In everyday speech, hope is a weak word. We say we hope it does not rain, meaning we wish it but do not know. The hope the Bible speaks of is nothing so flimsy. It is confident expectation, a settled assurance resting not on our wishing but on the promise of God who cannot lie. It is one of the things that holds a Christian steady when everything else gives way. Let us see what it rests on and what it does.
A Living Hope Through the Resurrection
Christian hope is not built on positive thinking. It is built on an empty tomb. Peter wrote that God "hath begotten us again unto a lively hope by the resurrection of Jesus Christ from the dead" (1 Peter 1:3). Because Christ rose, our hope is alive and not wishful. The same power that raised Him stands behind every promise He made. A dead hope rests on a dead teacher. A living hope rests on a living Lord.
The Hope of Eternal Life
The great object of this hope is the life to come. It is the "hope of eternal life, which God, that cannot lie, promised before the world began" (Titus 1:2). We are made "heirs according to the hope of eternal life" (Titus 3:7), and this hope is described as something already secured for us, "the hope which is laid up for you in heaven" (Colossians 1:5). The Christian looks past the troubles of this short life to a home that is kept and waiting.
An Anchor for the Soul
Hope does for the soul what an anchor does for a ship in a storm. It holds. The Hebrew writer called it "an anchor of the soul, both sure and stedfast" (Hebrews 6:19). When the winds of grief, fear, and doubt blow hard, hope keeps a believer from being driven onto the rocks. And it will not disappoint, for "hope maketh not ashamed" (Romans 5:5). No one who anchored his soul in Christ has ever been let down in the end.

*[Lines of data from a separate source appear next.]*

(* ===== verification/RestoreSpecs.v ===== *)
(** * What [restore] achieves

    [Api.restore] as a whole: the part that commits, whose cases are in [SnapshotOps], and
    the soft network stage that follows it.  The frame of a restore, what a failed one
    leaves, and what a successful one establishes; with their witnesses. *)
From stdpp Require Import base list strings gmap sorting relations.
From Stdlib Require Import ZArith QArith Lia.
From S2P Require Import Prelude PyStr Config Ports Registry RegistryOps Render HostFs Paths Compose Download ModulesDownload FridaDownload Snapshot SnapshotOps SnapshotForce Api ApiInv ApiOps ApiPeers ApiSpecs ApiSample.
Local Open Scope stdpp_scope.
Local Open Scope Z_scope.

Section restore.
Context `{P : Pydantic} `{L : !PydanticLaws P} {X : Externals} {Y : Layout} `{YL : !LayoutLaws Y} {W : Web} `{WL : !WebLaws W} {H : FridaHost} {Z' : Lzma}.
Variable fuel : nat.
Abbreviation RegistryFile := (list (string * InstanceMeta)).
Implicit Types (data : RegistryFile) (w : world) (i : Instance) (h : host) (root target : path).

(** ** No directory disappears while modules are staged *)

Definition net_stays : net -> net -> Prop := fun s s' => dirs_stay (nfs s) (nfs s').
#[local] Instance net_stays_pre : PreOrder net_stays.
Proof. split; [intros s q Hq; exact Hq|]. intros a b c H1 H2 q Hq. by apply H2, H1. Qed.
Abbreviation calm := (preserves net_stays).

The World's Hopelessness, and Ours
To see how great this hope is, look at life without it. Paul described those outside of Christ as "having no hope, and without God in the world" (Ephesians 2:12). And when he comforted Christians grieving at the grave, he did not tell them not to weep. He told them not to grieve "even as others which have no hope" (1 Thessalonians 4:13). That is the difference Christ makes. The world meets death either with despair or with empty pretending. The Christian meets it with sorrow, yes, but a sorrow shot through with hope, because he knows the dead in Christ will rise. The same hope that anchors us in life does not let go of us at the grave.
Hope and Patience in Suffering
Hope is also what lets a Christian wait. "For we are saved by hope... if we hope for that we see not, then do we with patience wait for it" (Romans 8:24-25). When the answer has not come and the trial drags on, hope steadies the hands and keeps the feet moving. Paul said the Scriptures themselves were given so "that we through patience and comfort of the scriptures might have hope" (Romans 15:4). The more we know God's word, the stronger our hope grows.
Be Ready to Give a Reason
A hope this strong does not stay hidden. It shows, and people notice. So Peter charged Christians to "be ready always to give an answer to every man that asketh you a reason of the hope that is in you with meekness and fear" (1 Peter 3:15). The greatest hope of all is still ahead, what Paul called "that blessed hope, and the glorious appearing of the great God and our Saviour Jesus Christ" (Titus 2:13). So anchor your hope there, in the risen Christ and His sure promise, and not in a world that cannot keep its own. The world's hopes will fail you. His will not.